All kidding aside, I like the design a lot, not that I could do anyting with it but that's an irrelevant issue.


----------



## Ajb667 (Feb 19, 2014)

But does it djent?


----------



## Konfyouzd (Feb 19, 2014)

Yes Tosin... That thing is INSANELY bright...

Also, Motherbucker...


----------



## Mike (Feb 19, 2014)

pretty cool looking...kinda looks like what would happen if b.c. rich, strandberg, and oni somehow had a threeway love child.

guitars can do that you know.


----------



## pondman (Feb 19, 2014)

Saw this a while ago and thought it looked like a Rhino. I remember another was made at the same time in like a flame color.
It truly is an amazing piece of work.


----------



## arielmarx1014 (Feb 19, 2014)

woooah that is Ridic!!!! def cool looking!!! I can't manage my 6 string, let alone that!


----------



## StevenC (Feb 19, 2014)

I always thought 9 strings would be the practical limit for me, but now that I see it, 10 may not be so bad.

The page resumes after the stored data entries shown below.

(* ===== verification/KeyManage.v ===== *)
(** * The master key (src/backend/crypto/tde/tde_keymanage.c)

    Generation of the master key and its file, unwrapping it at startup with
    the ML-KEM secret key the provider delivers, tablespace keys and rotation. *)
From Stdlib Require Import ZArith Lia Bool String List.
From stdpp Require Import base gmap list strings.
From S2P Require Import Prelude CryptoIface Env KeyCache PqcRegistry PqcKem Server TdePage BufMgr KeyProvider MasterKeyFile.
Import ListNotations.
Local Open Scope Z_scope.
Local Open Scope pg_scope.

Definition TDE_KEY_DIR : string := "pg_encryption".
Definition TDE_MASTER_KEY_FILE : string := "master.key".

Definition set_master (f : master_state -> master_state) : M server unit :=
  zoom masterL (modify f).

(** The callback run at the exit of the process. *)
Definition tde_wipe_master_key_on_exit : M server unit :=
  set_master (fun m => mkMaster (zeros TDE_AES_KEY_LEN) false (MasterKeyExitRegistered m)).

Definition key_directory (g : guc) : string :=
  path_buf (DataDir g ++ "/global/" ++ TDE_KEY_DIR).

Definition tde_ensure_key_directory : M server unit :=
  let! g := gets sv_guc in
  let! ok := zoom senvL (mkdir (key_directory g)) in
  if ok then ret tt else raise ERRCODE_FILE_ACCESS.

Definition tde_master_key_path (g : guc) : string :=
  path_buf (DataDir g ++ "/global/" ++ TDE_KEY_DIR ++ "/" ++ TDE_MASTER_KEY_FILE).

(** The casts between the enumeration (a 32-bit int) and the header field. *)
Definition enum_of_u32 (x : Z) : PqcAlgorithm := if x <? 2 ^ 31 then x else x - 2 ^ 32.

Definition tde_write_master_key_file (pubkey ct : bytes) (alg : PqcAlgorithm)
    (encrypted_mk gcm_iv gcm_tag : bytes) : M server unit :=
  let! g := gets sv_guc in
  let filepath := tde_master_key_path g in
  zoom senvL (
    let! fp := fopen_write filepath 384 in
    if negb fp then raise ERRCODE_FILE_ACCESS
    else
      let hdr := file_header alg pubkey ct in
      let! ok := fwrites filepath [header_bytes hdr; pubkey; ct; gcm_iv; encrypted_mk; gcm_tag] in
      if negb ok then raise ERRCODE_FILE_ACCESS
      else
        let! synced := attempt in
        do! when (negb synced) (elog WARNING "TDE: could not fsync master key file") in
        let! closed := attempt in
        if negb closed then raise ERRCODE_FILE_ACCESS else ret tt).

(** Marks the key as loaded and registers the exit callback once. *)
Definition master_key_loaded : M server unit :=
  set_master (fun m => mkMaster (MasterKey m) true true).

Section KeyManage.
  Context `{Crypto}.

Definition tde_generate_master_key : M server unit :=
  do! tde_ensure_key_directory in
  let! raw := zoom senvL (RAND_bytes TDE_AES_KEY_LEN) in
  match raw with
  | None => raise ERRCODE_INTERNAL_ERROR
  | Some raw_master_key =>
      let! kem_ctx := zoom pqcL (pqc_kem_new PQC_ALG_ML_KEM_768) in
      let! (_, keys) := zoom pqcL (pqc_kem_keygen (Some kem_ctx)) in
      match keys with
      | None => raise ERRCODE_INTERNAL_ERROR
      | Some (pubkey, seckey) =>
          let! (_, enc) := zoom pqcL (pqc_kem_encaps (Some kem_ctx) (Some pubkey) (length pubkey)) in
          match enc with
          | None => raise ERRCODE_INTERNAL_ERROR
          | Some (kem_ct, shared_secret) =>
              let! iv := zoom senvL (RAND_bytes TDE_GCM_IV_LEN) in
              match iv with
              | None => raise ERRCODE_INTERNAL_ERROR
              | Some gcm_iv =>
                  let! ctx := zoom senvL attempt in
                  if negb ctx then raise ERRCODE_OUT_OF_MEMORY
                  else
                    let! ok := zoom senvL (attempts 6) in
                    if negb ok then raise ERRCODE_INTERNAL_ERROR
                    else
                      let (encrypted_mk, gcm_tag) := gcm_seal shared_secret gcm_iv raw_master_key in
                      do! tde_write_master_key_file pubkey kem_ct PQC_ALG_ML_KEM_768
                            encrypted_mk gcm_iv gcm_tag in
                      do! set_master (fun m => mkMaster raw_master_key (MasterKeyLoaded m)
                                                 (MasterKeyExitRegistered m)) in
                      do! master_key_loaded in
                      zoom senvL (elog LOG "TDE: master key generated and wrapped with ML-KEM-768")
              end
          end
      end
  end.

(** The size limits on the variable-length fields. *)
Definition bad_field_sizes (hdr : MasterKeyFileHeader) : bool :=
  (h_pubkey_len hdr =? 0) || (8192 <? h_pubkey_len hdr) ||
  (h_ciphertext_len hdr =? 0) || (8192 <? h_ciphertext_len hdr).

(** First part of [tde_unwrap_master_key]: the file.  The result is the
    header, the KEM ciphertext, the IV, the encrypted key and the tag. *)
Definition read_master_key_file (filepath : string)
    : M env (MasterKeyFileHeader * (bytes * bytes * bytes * bytes)) :=
  let! fp := fopen_read filepath in
  match fp with
  | None => raise ERRCODE_FILE_ACCESS
  | Some stream =>
      let! h := fread sizeof_header stream in
      match h with
      | None => raise ERRCODE_DATA_CORRUPTED
      | Some (hbytes, stream1) =>
          let hdr := header_of hbytes in
          if negb (h_magic hdr =? TDE_MASTER_KEY_MAGIC) then raise ERRCODE_DATA_CORRUPTED
          else if negb (h_version hdr =? TDE_VERSION) then raise ERRCODE_DATA_CORRUPTED
          else if bad_field_sizes hdr then raise ERRCODE_DATA_CORRUPTED
          else
            let! items := freads [Z.to_nat (h_pubkey_len hdr); Z.to_nat (h_ciphertext_len hdr);
                                  TDE_GCM_IV_LEN; TDE_AES_KEY_LEN; TDE_GCM_TAG_LEN] stream1 in
            match items with
            | Some [_; kem_ct; gcm_iv; encrypted_mk; gcm_tag] =>
                ret (hdr, (kem_ct, gcm_iv, encrypted_mk, gcm_tag))
            | _ => raise ERRCODE_DATA_CORRUPTED
            end
      end
  end.

(** Second part: the secret key from its hex text. *)
Definition decode_secret_key (seckey_hex : bytes) : M env bytes :=
  if negb (length seckey_hex mod 2 =? 0)%nat then raise ERRCODE_INVALID_PARAMETER_VALUE
  else
    match decode_hex (length seckey_hex / 2) seckey_hex with
    | None => raise ERRCODE_INVALID_PARAMETER_VALUE
    | Some seckey => ret seckey
    end.

(** Last part: the decryption into [MasterKey], wiped when any step fails. *)
Definition gcm_unwrap (shared_secret gcm_iv encrypted_mk gcm_tag : bytes) : M server unit :=
  let! ctx := zoom senvL attempt in
  if negb ctx then raise ERRCODE_OUT_OF_MEMORY
  else
    let! init := zoom senvL (attempts 4) in
    let! ok :=
      if negb init then ret false
      else
        do! set_master (fun m => mkMaster (gcm_crypt shared_secret gcm_iv encrypted_mk)
                                   (MasterKeyLoaded m) (MasterKeyExitRegistered m)) in
        let! settag := zoom senvL attempt in
        if negb settag then ret false
        else
          let! final := zoom senvL attempt in
          ret (final && gcm_tag_ok shared_secret gcm_iv encrypted_mk gcm_tag) in
    if negb ok then
      do! set_master (fun m => mkMaster (zeros TDE_AES_KEY_LEN)
                                 (MasterKeyLoaded m) (MasterKeyExitRegistered m)) in
      raise ERRCODE_INTERNAL_ERROR
    else ret tt.

Definition tde_unwrap_master_key : M server unit :=
  let! m := gets sv_master in
  if MasterKeyLoaded m then ret tt
  else
    let! g := gets sv_guc in
    let! (hdr, (kem_ct, gcm_iv, encrypted_mk, gcm_tag)) :=
      zoom senvL (read_master_key_file (tde_master_key_path g)) in
    let! seckey_hex := zoom senvL (tde_key_provider_fetch g) in
    let! seckey := zoom senvL (decode_secret_key seckey_hex) in
    let! kem_ctx := zoom pqcL (pqc_kem_new (enum_of_u32 (h_kem_alg hdr))) in
    let! (_, ss) := zoom pqcL (pqc_kem_decaps (Some kem_ctx) (Some kem_ct)
                                 (Z.to_nat (h_ciphertext_len hdr)) (Some seckey) (length seckey)) in
    match ss with
    | None => raise ERRCODE_INTERNAL_ERROR
    | Some shared_secret =>
        do! gcm_unwrap shared_secret gcm_iv encrypted_mk gcm_tag in
        do! master_key_loaded in
        zoom senvL (elog LOG "TDE: master key successfully unwrapped")
    end.

Definition tde_generate_tablespace_key (spcOid : Oid) : M server unit :=
  let! m := gets sv_master in
  if negb (MasterKeyLoaded m) then raise ERRCODE_INTERNAL_ERROR
  else
    let! r := zoom senvL (RAND_bytes TDE_AES_KEY_LEN) in
    match r with
    | None => raise ERRCODE_INTERNAL_ERROR
    | Some tdek =>
        do! zoom keysL (tde_keycache_insert (mkTdeKeyEntry spcOid tdek 1 true)) in
        zoom senvL (elog LOG "TDE: generated new encryption key for tablespace")
    end.

Definition tde_rotate_master_key : M server unit :=
  let! m := gets sv_master in
  if negb (MasterKeyLoaded m) then raise ERRCODE_INTERNAL_ERROR
  else
    let old_master_key := MasterKey m in
    do! pg_try tde_generate_master_key
          (fun e => do! set_master (fun m => mkMaster old_master_key true
                                               (MasterKeyExitRegistered m)) in
                    raise e) in
    do! zoom keysL tde_keycache_invalidate in
    zoom senvL (elog LOG "TDE: master key rotation complete").
End KeyManage.

Arguments tde_ensure_key_directory : simpl never.
Arguments tde_write_master_key_file : simpl never.
Arguments tde_generate_master_key : simpl never.
Arguments read_master_key_file : simpl never.
Arguments decode_secret_key : simpl never.
Arguments gcm_unwrap : simpl never.
Arguments tde_unwrap_master_key : simpl never.
Arguments tde_generate_tablespace_key : simpl never.
Arguments tde_rotate_master_key : simpl never.

(** ** Lemmas: runs without failures *)

(** A server on which calls succeed; [quiet] steps change neither the
    configuration, the keys nor the master key. *)
Definition ready (s : server) : Prop := no_faults (sv_env s) /\ registry_ok (sv_pqc s).

Definition quiet (s s' : server) : Prop :=
  sv_guc s' = sv_guc s /\ sv_keys s' = sv_keys s /\ sv_master s' = sv_master s /\
  (ready s -> ready s').

Lemma quiet_trans s1 s2 s3 : quiet s1 s2 -> quiet s2 s3 -> quiet s1 s3.
Proof. unfold quiet. intros (? & ? & ? & ?) (? & ? & ? & ?). repeat split; try congruence; firstorder. Qed.

Lemma quiet_env s e : (no_faults (sv_env s) -> no_faults e) -> quiet s (over senvL e s).
Proof. intros He. destruct s as [[] ? ? ? ? ?]. repeat split; try (apply He; apply H). apply H. Qed.

Lemma quiet_pqc s p :
  (ready s -> no_faults (p_env p) /\ registry_ok p) -> quiet s (over pqcL p s).
Proof. intros Hp. repeat split; intros; apply Hp; assumption. Qed.

Lemma senv_same s : over senvL (sv_env s) s = s.
Proof. destruct s as [[] ? ? ? ? ?]. reflexivity. Qed.

Lemma zoom_env_same {A} (m : M env A) s o :
  m (sv_env s) = (o, sv_env s) -> zoom senvL m s = (o, s).
Proof. intros Hm. unfold zoom. change (view senvL s) with (sv_env s). rewrite Hm, senv_same. reflexivity. Qed.

Lemma ensure_key_directory_ok s :
  ready s -> exists s', tde_ensure_key_directory s = (Ok tt, s') /\ quiet s s' /\
    files (sv_env s') = files (sv_env s).
Proof.
  intros Hs. unfold tde_ensure_key_directory. rewrite (bind_step _ _ _ (sv_guc s) s) by reflexivity.
  assert (Hm : exists di, mkdir (key_directory (sv_guc s)) (sv_env s) = (Ok true, set_dirs di (sv_env s))).
  { destruct Hs as [Hn _]. unfold mkdir. destruct (sv_env s) as [fs d fi di v c lg].
    unfold no_faults in Hn. cbn in Hn. subst fs. cbn. case_bool_decide; eexists; reflexivity. }
  destruct Hm as [di Hm].
  rewrite (bind_step _ _ _ true (over senvL (set_dirs di (sv_env s)) s))
    by (unfold zoom; change (view senvL s) with (sv_env s); rewrite Hm; reflexivity).
  eexists. split; [reflexivity|]. split; [apply quiet_env; auto|reflexivity].
Qed.

Section Runs.
  Context `{CL : CryptoLaws}.

Lemma RAND_ok s n :
  ready s -> exists d s', zoom senvL (RAND_bytes n) s = (Ok (Some (RAND d n)), s') /\ quiet s s' /\
    files (sv_env s') = files (sv_env s).
Proof.
  intros [Hn _]. exists (draws (sv_env s)), (over senvL (set_draws (S (draws (sv_env s))) (sv_env s)) s).
  split; [|split; [apply quiet_env; auto|reflexivity]].
  unfold zoom. change (view senvL s) with (sv_env s). destruct (sv_env s) as [fs d fi di v c lg].
  unfold no_faults in Hn. cbn in Hn. subst fs. reflexivity.
Qed.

Especially if you made the treble scale a slight bit longer. That said, finding something to do with all the range would probably be my downfall.


----------



## GunnarJames (Feb 19, 2014)

pondman said:


> Saw this a while ago and thought it looked like a Rhino.

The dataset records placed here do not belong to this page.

Lemma sample_signer_keys :
  holds_keys sample_signer "ml-dsa-65" (toy_sig 6 7 20) (repeat 1 7) (repeat 2 6).
Proof. split; [exact sample_alg|]. repeat split. Qed.

Lemma segment_signed_hash_verified_raw_witness :
  exists s' s'', XLogPqcSignSegment (2 ^ 24) 7 1 sample_signer = (Ok tt, s') /\
    pqc_wal_verify_segment sample_segment s' = (Ok false, s'').
Proof.
  destruct (segment_signed_hash_verified_raw sample_signer 7 1 (2 ^ 24) "ml-dsa-65" (toy_sig 6 7 20)
    (repeat 1 7) (repeat 2 6) (mkFile [1; 2; 3] 384)) as (s' & d & Hsign & _ & s'' & Hv);
    [split; reflexivity|exact sample_signer_keys|vm_compute; reflexivity|discriminate|vm_compute; lia|].
  exists s', s''. split; [exact Hsign|exact Hv].
Defined.

Lemma short_read_is_signed_witness :
  exists e', hash_segment sample_segment
    (set_faults [None; None; None; Some 2%nat; None; Some 0%nat] (sv_env sample_signer))
    = (Ok (Some (SHA256 [1; 2])), e').
Proof.
  apply (short_read_is_signed _ sample_segment (mkFile [1; 2; 3] 384) 2);
    [reflexivity|vm_compute; reflexivity|cbn; lia|lia].
Defined.

(** A server whose secret key file has one byte too many. *)
Definition sample_wrong_size : server :=
  let s := server_boot (mkGuc "/pgdata" false 0 None None (Some "ML-DSA-65"%string) (Some "/keys"%string) true)
             (set_files {["/keys/wal_signing.key"%string := mkFile (repeat 1 8) 384;
                          "/keys/wal_signing.pub"%string := mkFile (repeat 2 6) 420]} env0) in
  over walL (set_signing true (sv_wal s)) s.

Lemma preflight_accepts_wrong_size_witness :
  exists s', pqc_preflight_check PQC_TLS_OFF sample_wrong_size = (Ok tt, s') /\
    fst (pqc_wal_sign_data [1] 20 s') = Err ERRCODE_INVALID_PARAMETER_VALUE.
Proof.
  destruct (preflight_accepts_wrong_size sample_wrong_size "/keys" "ML-DSA-65" PQC_ALG_ML_DSA_65
    (toy_sig 6 7 20) (mkFile (repeat 1 8) 384) (mkFile (repeat 2 6) 420) [1] 20) as (s' & Hr & _ & _ & Hs).
  - split; [split; reflexivity|]. repeat (split; [first [reflexivity|discriminate|split; [reflexivity|vm_compute; discriminate]]|]). vm_compute. discriminate.
  - exists (sig_row PQC_ALG_ML_DSA_65 "ML-DSA-65" "ML-DSA-65" 3). split; [discriminate|]. repeat split.
  - discriminate.
  - exists s'. split; [exact Hr|exact Hs].
Defined.

(** The environment of a server whose master key was generated by an earlier
    process. *)
Definition sample_start_env : env :=
  mkEnv [] 0 (files (sv_env (snd (tde_generate_master_key sample_server)))) ∅
    {["FORTRESSQL_KEM_SECRET_KEY"%string := MasterKeyFile.to_hex (snd (OQS_KEM_keypair (toy_kem 8 12 10) 1))]} ∅ [].

Lemma startup_leaves_no_tablespace_key_witness :
  exists s', tde_startup false (server_boot sample_guc sample_start_env) = (Ok tt, s') /\
    MasterKeyLoaded (sv_master s') = true /\ tablespace_key s' 5 = None.
Proof.
  exists (snd (tde_startup false (server_boot sample_guc sample_start_env))).
  assert (Hr : tde_startup false (server_boot sample_guc sample_start_env)
    = (Ok tt, snd (tde_startup false (server_boot sample_guc sample_start_env)))) by (vm_compute; reflexivity).
  split; [exact Hr|].
  destruct (startup_leaves_no_tablespace_key sample_guc sample_start_env _ eq_refl Hr) as (Hl & _ & Hn & _).
  split; [exact Hl|apply Hn].
Defined.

I agree, I actually thought it kind of looked like some kind of dinosaur or something. 

Unless Rhino is some guitar company that I've never heard of.


----------



## Splinterhead (Feb 19, 2014)

Vlad The Impaler would be proud to play this instrument. 
Absolutely brootish!
To be honest I'd love to try one out just to see...


----------



## cellopet (Feb 20, 2014)

Minchia che figata.....Ops...

Wonderful guitar!!!!!


----------



## Nykur_Myrkvi (Feb 20, 2014)

The most over the top guitar I've ever liked.


----------



## MAJ Meadows SF (Feb 21, 2014)

That is the sexiest thing I have ever seen.


----------



## OlisDead (Feb 22, 2014)

I don't like this one aesthetically but GNG makes some really nice guitars. I've been following them for quite a while and their builds seem really well crafted.


----------



## ihunda (Feb 22, 2014)

Damn, somebody decide to include all modern features into a single guitar!

Now, he needs to find a band with a 10 string bassist too


----------



## Churchie777 (Feb 22, 2014)

I dig it


----------



## vansinn (Feb 23, 2014)

Tordah said:


> That's like if Satan built a Strandberg. Awesome.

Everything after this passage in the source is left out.